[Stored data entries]
(* ===== verification/Fs.v ===== *)
(** * The file system the program writes to

    Nodes by absolute clean path. Directories must exist before anything is
    created in them. A schedule of faults decides which writing operations
    fail and how much of a short write reaches the disk, so that statements
    quantify over every pattern of I/O errors. Special files and symbolic
    links are one kind of node that no operation reads or writes through. *)

From S2P Require Import Prelude GoStrings Go.
From Stdlib Require Import ZArith Lia String Ascii List Bool.
From stdpp Require Import base list strings gmap option numbers.

#[local] Open Scope Z_scope.

Inductive node :=
  | NFile (b : bytes)
  | NDir
  | NOther.
#[export] Instance node_eq_dec : EqDecision node.
Proof. solve_decision. Defined.

Inductive fault :=
  | NoFault
  | FailWith (e : errno)
  | Short (k : nat).

Record fs := mkFs {
  fs_nodes : gmap string node;
  fs_faults : list fault;
}.

Definition fs_set (p : string) (n : node) (s : fs) : fs :=
  mkFs (<[p := n]> (fs_nodes s)) (fs_faults s).
Definition fs_del (p : string) (s : fs) : fs := mkFs (delete p (fs_nodes s)) (fs_faults s).

Definition is_dir (s : fs) (p : string) : bool :=
  (p =?s "/") || match fs_nodes s !! p with Some NDir => true | _ => false end.

(** The content of the regular file at [p], if there is one. *)
Definition file_at (s : fs) (p : string) : option bytes :=
  match fs_nodes s !! p with Some (NFile b) => Some b | _ => None end.

(** The next fault of the schedule. *)
Definition next_fault : M fs fault := λ s,
  match fs_faults s with
  | [] => (Ok NoFault, s)
  | f :: l => (Ok f, mkFs (fs_nodes s) l)
  end.

(** An operation that either happens or fails as a whole. *)
Definition faulty {A} (m : M fs A) : M fs A :=
  f <- next_fault ;;
  match f with
  | FailWith e => throw (Errno e)
  | _ => m
  end.

(** Writing [b] through [upd]: a short write stores a prefix and fails. *)
Definition faulty_write (b : bytes) (upd : bytes → fs → fs) : M fs unit :=
  f <- next_fault ;;
  match f with
  | FailWith e => throw (Errno e)
  | Short k => modify (upd (take k b)) ;;; throw (Errno EIO)
  | NoFault => modify (upd b)
  end.

(** [os.Stat] *)
Definition stat (p : string) : M fs node := λ s,
  if p =?s "/" then (Ok NDir, s)
  else match fs_nodes s !! p with
       | Some n => (Ok n, s)
       | None => (Err (Errno ENOENT), s)
       end.

(** [os.ReadFile] *)
Definition read_file (p : string) : M fs bytes := λ s,
  match fs_nodes s !! p with
  | Some (NFile b) => (Ok b, s)
  | Some _ => (Err (Errno EISDIR), s)
  | None => (Err (Errno ENOENT), s)
  end.

(** The checks of [open(2)] with O_CREAT on [p]. *)
Definition can_create (p : string) : M fs unit := λ s,
  match fs_nodes s !! p with
  | Some (NFile _) => (Ok (), s)
  | Some NDir => (Err (Errno EISDIR), s)
  | Some NOther => (Err (Errno EACCES), s)
  | None => if is_dir s (path_dir p) then (Ok (), s) else (Err (Errno ENOENT), s)
  end.

(** [os.OpenFile(p, O_CREATE|O_WRONLY|O_TRUNC)] *)
Definition open_trunc (p : string) : M fs unit :=
  can_create p ;;; faulty (modify (fs_set p (NFile []))).

(** [os.OpenFile(p, O_WRONLY|O_APPEND)] *)
Definition open_append (p : string) : M fs unit :=
  read_file p ;;; faulty (ret ()).

(** [f.Write(b)] at the end of the open file [p]. *)
Definition append_file (p : string) (b : bytes) : M fs unit :=
  old <- read_file p ;; faulty_write b (λ b', fs_set p (NFile (old ++ b'))).

(** [os.WriteFile]: truncate, then write. *)
Definition write_file (p : string) (b : bytes) : M fs unit :=
  can_create p ;;; faulty_write b (λ b', fs_set p (NFile b')).

(** [os.Remove] of a file. *)
Definition remove_file (p : string) : M fs unit :=
  n <- stat p ;;
  match n with
  | NFile _ => faulty (modify (fs_del p))
  | _ => throw (Errno EISDIR)
  end.

(** [os.Rename] of a file; the target is replaced. *)
Definition rename (p q : string) : M fs unit :=
  b <- read_file p ;;
  can_create q ;;;
  faulty (modify (fs_set q (NFile b) ∘ fs_del p)).

(** [os.Mkdir] *)
Definition mkdir (p : string) : M fs unit := λ s,
  if p =?s "/" then (Err (Errno EEXIST), s)
  else match fs_nodes s !! p with
  | Some _ => (Err (Errno EEXIST), s)
  | None =>
      if is_dir s (path_dir p) then faulty (modify (fs_set p NDir)) s
      else (Err (Errno ENOENT), s)
  end.

(** ** What each operation can change

    [touches p m]: every run of [m] leaves all paths but [p] as they were. *)
Definition only (P : string → Prop) (s s' : fs) : Prop :=
  ∀ q, ¬ P q → fs_nodes s' !! q = fs_nodes s !! q.

Definition touches {A} (P : string → Prop) (m : M fs A) : Prop :=
  ∀ s r s', m s = (r, s') → only P s s'.

#[export] Instance only_preorder P : PreOrder (only P).
Proof.
  split; [by intros s q|]. intros s1 s2 s3 H1 H2 q Hq. by rewrite H2, H1.
Qed.

Lemma only_weaken (P Q : string → Prop) s s' :
  (∀ p, P p → Q p) → only P s s' → only Q s s'.
Proof. intros HPQ H q Hq. apply H. auto. Qed.

Lemma touches_weaken {A} (P Q : string → Prop) (m : M fs A) :
  (∀ p, P p → Q p) → touches P m → touches Q m.
Proof. intros HPQ H s r s' E. eapply only_weaken; [done|]. by eapply H. Qed.

Lemma touches_bind {A B} P (m : M fs A) (k : A → M fs B) :
  touches P m → (∀ a, touches P (k a)) → touches P (bind m k).
Proof.
  intros Hm Hk s r s' E.
  apply bind_inv in E as [(a & s1 & E1 & E2)|(r0 & E1 & _)].
  - etransitivity; [by eapply Hm|by eapply Hk].
  - by eapply Hm.
Qed.

Lemma touches_try {A} P (m : M fs A) : touches P m → touches P (try m).
Proof.
  intros Hm s r s' E. unfold try in E.
  destruct (m s) as [r1 s1] eqn:E1. apply Hm in E1. by destruct r1; simplify_eq.
Qed.

Lemma touches_ignore {A} P (m : M fs A) : touches P m → touches P (ignore m).
Proof. intros. apply touches_bind; [by apply touches_try|]. by intros _ s r s' [= <- <-]. Qed.

Lemma touches_ret {A} P (a : A) : touches P (ret (S:=fs) a).
Proof. by intros s r s' [= <- <-]. Qed.
Lemma touches_throw {A} P e : touches P (throw (S:=fs) (A:=A) e).
Proof. by intros s r s' [= <- <-]. Qed.
Lemma touches_next_fault P : touches P next_fault.
Proof. intros s r s' E. unfold next_fault in E. case_match; by simplify_eq. Qed.

Lemma touches_set P p n : P p → touches P (modify (fs_set p n)).
Proof.
  intros Hp s r s' [= <- <-] q Hq. cbn. apply lookup_insert_ne. by intros ->.
Qed.
Lemma touches_del P p : P p → touches P (modify (fs_del p)).
Proof.
  intros Hp s r s' [= <- <-] q Hq. cbn. apply lookup_delete_ne. by intros ->.
Qed.

Lemma touches_read {A} P (m : M fs A) :
  (∀ s r s', m s = (r, s') → s' = s) → touches P m.
Proof. by intros H s r s' ->%H. Qed.

Lemma stat_pure p s r s' : stat p s = (r, s') → s' = s.
Proof. unfold stat. intros. by repeat case_match; simplify_eq. Qed.
Lemma read_file_pure p s r s' : read_file p s = (r, s') → s' = s.
Proof. unfold read_file. intros. by repeat case_match; simplify_eq. Qed.
Lemma can_create_pure p s r s' : can_create p s = (r, s') → s' = s.
Proof. unfold can_create. intros. by repeat case_match; simplify_eq. Qed.

Create HintDb fs.
#[export] Hint Resolve touches_bind touches_try touches_ignore touches_ret touches_throw
  touches_next_fault touches_set touches_del : fs.
#[export] Hint Extern 1 (touches _ (stat _)) => apply touches_read, stat_pure : fs.
#[export] Hint Extern 1 (touches _ (read_file _)) => apply touches_read, read_file_pure : fs.
#[export] Hint Extern 1 (touches _ (can_create _)) => apply touches_read, can_create_pure : fs.

Lemma touches_faulty {A} P (m : M fs A) : touches P m → touches P (faulty m).
Proof. intros. unfold faulty. apply touches_bind; [auto with fs|]. intros []; auto with fs. Qed.
Lemma touches_faulty_write P b p (f : bytes → node) :
  P p → touches P (faulty_write b (λ b', fs_set p (f b'))).
Proof.
  intros. unfold faulty_write. apply touches_bind; [auto with fs|].
  intros []; auto with fs.
Qed.
#[export] Hint Resolve touches_faulty touches_faulty_write : fs.

Lemma open_trunc_touches (P : string → Prop) p : P p → touches P (open_trunc p).
Proof. unfold open_trunc. auto with fs. Qed.
Lemma open_append_touches P p : touches P (open_append p).
Proof. unfold open_append. auto with fs. Qed.
Lemma append_file_touches (P : string → Prop) p b : P p → touches P (append_file p b).
Proof. intros. unfold append_file. apply touches_bind; [auto with fs|]. intros old. auto with fs. Qed.
Lemma write_file_touches (P : string → Prop) p b : P p → touches P (write_file p b).
Proof. intros. unfold write_file. apply touches_bind; [auto with fs|]. intros _.
  by apply (touches_faulty_write P b p NFile). Qed.
Lemma remove_file_touches (P : string → Prop) p : P p → touches P (remove_file p).
Proof. intros. unfold remove_file. apply touches_bind; [auto with fs|]. intros []; auto with fs. Qed.
Lemma mkdir_touches (P : string → Prop) p : P p → touches P (mkdir p).
Proof.
  intros Hp s r s' E. unfold mkdir in E. repeat case_match; simplify_eq; try done.
  eapply touches_faulty; [|done]. by apply touches_set.
Qed.
Lemma rename_touches (P : string → Prop) p q : P p → P q → touches P (rename p q).
Proof.
  intros Hp Hq. unfold rename. apply touches_bind; [auto with fs|]. intros b.
  apply touches_bind; [auto with fs|]. intros _. apply touches_faulty.
  intros s r s' [= <- <-] p' Hp'. cbn.
  rewrite lookup_insert_ne, lookup_delete_ne; congruence.
Qed.
#[export] Hint Resolve open_trunc_touches open_append_touches append_file_touches
  write_file_touches remove_file_touches mkdir_touches rename_touches : fs.

(** ** Every operation comes back *)
Definition any_fs (s : fs) : Prop := True.

Lemma next_fault_runs : runs any_fs next_fault.
Proof. intros s _. unfold next_fault. by destruct (fs_faults s). Qed.
Lemma modify_runs f : runs any_fs (modify f).
Proof. by intros s _. Qed.
Lemma stat_runs p : runs any_fs (stat p).
Proof. intros s _. unfold stat. repeat case_match; done. Qed.
Lemma read_file_runs p : runs any_fs (read_file p).
Proof. intros s _. unfold read_file. repeat case_match; done. Qed.
Lemma can_create_runs p : runs any_fs (can_create p).
Proof. intros s _. unfold can_create. repeat case_match; done. Qed.
#[export] Hint Resolve next_fault_runs modify_runs stat_runs read_file_runs can_create_runs : runs.

Lemma faulty_runs {A} (m : M fs A) : runs any_fs m → runs any_fs (faulty m).
Proof. intros. unfold faulty. apply runs_bind; [auto with runs|]. intros []; auto with runs. Qed.
Lemma faulty_write_runs b upd : runs any_fs (faulty_write b upd).
Proof. unfold faulty_write. apply runs_bind; [auto with runs|]. intros []; auto with runs. Qed.
#[export] Hint Resolve faulty_runs faulty_write_runs : runs.

Lemma open_trunc_runs p : runs any_fs (open_trunc p).
Proof. unfold open_trunc. auto with runs. Qed.
Lemma open_append_runs p : runs any_fs (open_append p).
Proof. unfold open_append. auto with runs. Qed.
Lemma append_file_runs p b : runs any_fs (append_file p b).
Proof. unfold append_file. auto with runs. Qed.
Lemma write_file_runs p b : runs any_fs (write_file p b).
Proof. unfold write_file. auto with runs. Qed.
Lemma remove_file_runs p : runs any_fs (remove_file p).
Proof. unfold remove_file. apply runs_bind; [auto with runs|]. intros []; auto with runs. Qed.
Lemma rename_runs p q : runs any_fs (rename p q).
Proof. unfold rename. auto 10 with runs. Qed.
Lemma mkdir_runs p : runs any_fs (mkdir p).
Proof.
  intros s Hs. unfold mkdir. repeat case_match; try done.
  by apply (faulty_runs (modify (fs_set p NDir)) (modify_runs _)).
Qed.
#[export] Hint Resolve open_trunc_runs open_append_runs append_file_runs write_file_runs
  remove_file_runs rename_runs mkdir_runs : runs.

(** ** What each operation does on success *)

Lemma next_fault_nodes s r s' : next_fault s = (r, s') → fs_nodes s' = fs_nodes s.
Proof. unfold next_fault. intros. by case_match; simplify_eq. Qed.

Lemma faulty_Ok {A} (m : M fs A) s a s' :
  faulty m s = (Ok a, s') → ∃ s1, fs_nodes s1 = fs_nodes s ∧ m s1 = (Ok a, s').
Proof.
  unfold faulty. intros E. apply bind_inv in E as [(f & s1 & E1 & E2)|(r0 & _ & Hr & E)].
  - apply next_fault_nodes in E1. destruct f; cbv [throw modify bind ret] in E2; simplify_eq; eauto.
  - destruct r0; cbn in *; naive_solver.
Qed.

Lemma faulty_write_Ok b upd s a s' :
  faulty_write b upd s = (Ok a, s') → ∃ s1, fs_nodes s1 = fs_nodes s ∧ s' = upd b s1.
Proof.
  unfold faulty_write. intros E. apply bind_inv in E as [(f & s1 & E1 & E2)|(r0 & _ & Hr & E)].
  - apply next_fault_nodes in E1. destruct f; cbv [throw modify bind ret] in E2; simplify_eq; eauto.
  - destruct r0; cbn in *; naive_solver.
Qed.

Lemma read_file_Ok p s b s' : read_file p s = (Ok b, s') → s' = s ∧ file_at s p = Some b.
Proof.
  unfold read_file, file_at. intros. by repeat case_match; simplify_eq.
Qed.

Lemma open_trunc_Ok p s s' : open_trunc p s = (Ok (), s') → file_at s' p = Some [].
Proof.
  intros ([] & s1 & E1 & E2)%bind_Ok_inv. apply faulty_Ok in E2 as (s2 & _ & E).
  injection E as <-. unfold file_at, fs_set. cbn. by rewrite lookup_insert_eq.
Qed.

Lemma open_append_Ok p s s' :
  open_append p s = (Ok (), s') → fs_nodes s' = fs_nodes s ∧ is_Some (file_at s p).
Proof.
  intros (b & s1 & E1 & E2)%bind_Ok_inv. apply read_file_Ok in E1 as [-> ?].
  apply faulty_Ok in E2 as (s2 & ? & E). injection E as <-. eauto.
Qed.

Lemma append_file_Ok p b s s' :
  append_file p b s = (Ok (), s') →
  ∃ old, file_at s p = Some old ∧ file_at s' p = Some (old ++ b).
Proof.
  intros (old & s1 & E1 & E2)%bind_Ok_inv. apply read_file_Ok in E1 as [-> ?].
  apply faulty_write_Ok in E2 as (s2 & ? & ->). exists old. split; [done|].
  unfold file_at, fs_set. cbn. by rewrite lookup_insert_eq.
Qed.

Lemma write_file_Ok p b s s' : write_file p b s = (Ok (), s') → file_at s' p = Some b.
Proof.
  intros ([] & s1 & E1 & E2)%bind_Ok_inv. apply faulty_write_Ok in E2 as (s2 & ? & ->).
  unfold file_at, fs_set. cbn. by rewrite lookup_insert_eq.
Qed.

Lemma rename_Ok p q s s' :
  p ≠ q → rename p q s = (Ok (), s') →
  ∃ b, file_at s p = Some b ∧ file_at s' q = Some b ∧ file_at s' p = None.
Proof.
  intros Hne (b & s1 & E1 & E2)%bind_Ok_inv. apply read_file_Ok in E1 as [-> ?].
  apply bind_Ok_inv in E2 as ([] & s2 & E2 & E3).
  apply faulty_Ok in E3 as (s3 & ? & E). injection E as <-.
  exists b. unfold file_at, fs_set, fs_del in *. cbn.
  rewrite lookup_insert_eq, lookup_insert_ne, lookup_delete_eq by done. done.
Qed.

Lemma faulty_not_Ok {A} (m : M fs A) s r s' :
  (∀ s r s', m s = (r, s') → ∃ a, r = Ok a) → (∀ a, r ≠ Ok a) →
  faulty m s = (r, s') → fs_nodes s' = fs_nodes s.
Proof.
  intros Hm Hr E. unfold faulty in E. apply bind_inv in E as [(f & s1 & E1 & E2)|(r0 & E1 & _)].
  - apply next_fault_nodes in E1. destruct f.
    + apply Hm in E2 as [a ->]. by destruct (Hr a).
    + by injection E2 as <- <-.
    + apply Hm in E2 as [a ->]. by destruct (Hr a).
  - by apply next_fault_nodes in E1.
Qed.

(** A rename that failed moved nothing. *)
Lemma rename_failed p q s r s' :
  (∀ a, r ≠ Ok a) → rename p q s = (r, s') → fs_nodes s' = fs_nodes s.
Proof.
  intros Hr E. unfold rename in E. apply bind_inv in E as [(b & s1 & E1 & E2)|(r0 & E1 & _)].
  2: by apply read_file_pure in E1 as ->.
  apply read_file_pure in E1 as ->.
  apply bind_inv in E2 as [([] & s2 & E2 & E3)|(r0 & E2 & _)]; apply can_create_pure in E2 as ->.
  - eapply faulty_not_Ok; [|done|done]. intros ??? [= <- <-]. eauto.
  - done.
Qed.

→ ACTIVITY
Look above for the line holding "match fs_faults s with" and the line holding "Definition write_file (p", then output exactly those two lines and every line between them, nothing more.

→ YOUR SOLUTION
  match fs_faults s with
  | [] => (Ok NoFault, s)
  | f :: l => (Ok f, mkFs (fs_nodes s) l)
  end.

(** An operation that either happens or fails as a whole. *)
Definition faulty {A} (m : M fs A) : M fs A :=
  f <- next_fault ;;
  match f with
  | FailWith e => throw (Errno e)
  | _ => m
  end.

(** Writing [b] through [upd]: a short write stores a prefix and fails. *)
Definition faulty_write (b : bytes) (upd : bytes → fs → fs) : M fs unit :=
  f <- next_fault ;;
  match f with
  | FailWith e => throw (Errno e)
  | Short k => modify (upd (take k b)) ;;; throw (Errno EIO)
  | NoFault => modify (upd b)
  end.

(** [os.Stat] *)
Definition stat (p : string) : M fs node := λ s,
  if p =?s "/" then (Ok NDir, s)
  else match fs_nodes s !! p with
       | Some n => (Ok n, s)
       | None => (Err (Errno ENOENT), s)
       end.

(** [os.ReadFile] *)
Definition read_file (p : string) : M fs bytes := λ s,
  match fs_nodes s !! p with
  | Some (NFile b) => (Ok b, s)
  | Some _ => (Err (Errno EISDIR), s)
  | None => (Err (Errno ENOENT), s)
  end.

(** The checks of [open(2)] with O_CREAT on [p]. *)
Definition can_create (p : string) : M fs unit := λ s,
  match fs_nodes s !! p with
  | Some (NFile _) => (Ok (), s)
  | Some NDir => (Err (Errno EISDIR), s)
  | Some NOther => (Err (Errno EACCES), s)
  | None => if is_dir s (path_dir p) then (Ok (), s) else (Err (Errno ENOENT), s)
  end.

(** [os.OpenFile(p, O_CREATE|O_WRONLY|O_TRUNC)] *)
Definition open_trunc (p : string) : M fs unit :=
  can_create p ;;; faulty (modify (fs_set p (NFile []))).

(** [os.OpenFile(p, O_WRONLY|O_APPEND)] *)
Definition open_append (p : string) : M fs unit :=
  read_file p ;;; faulty (ret ()).

(** [f.Write(b)] at the end of the open file [p]. *)
Definition append_file (p : string) (b : bytes) : M fs unit :=
  old <- read_file p ;; faulty_write b (λ b', fs_set p (NFile (old ++ b'))).

(** [os.WriteFile]: truncate, then write. *)
Definition write_file (p : string) (b : bytes) : M fs unit :=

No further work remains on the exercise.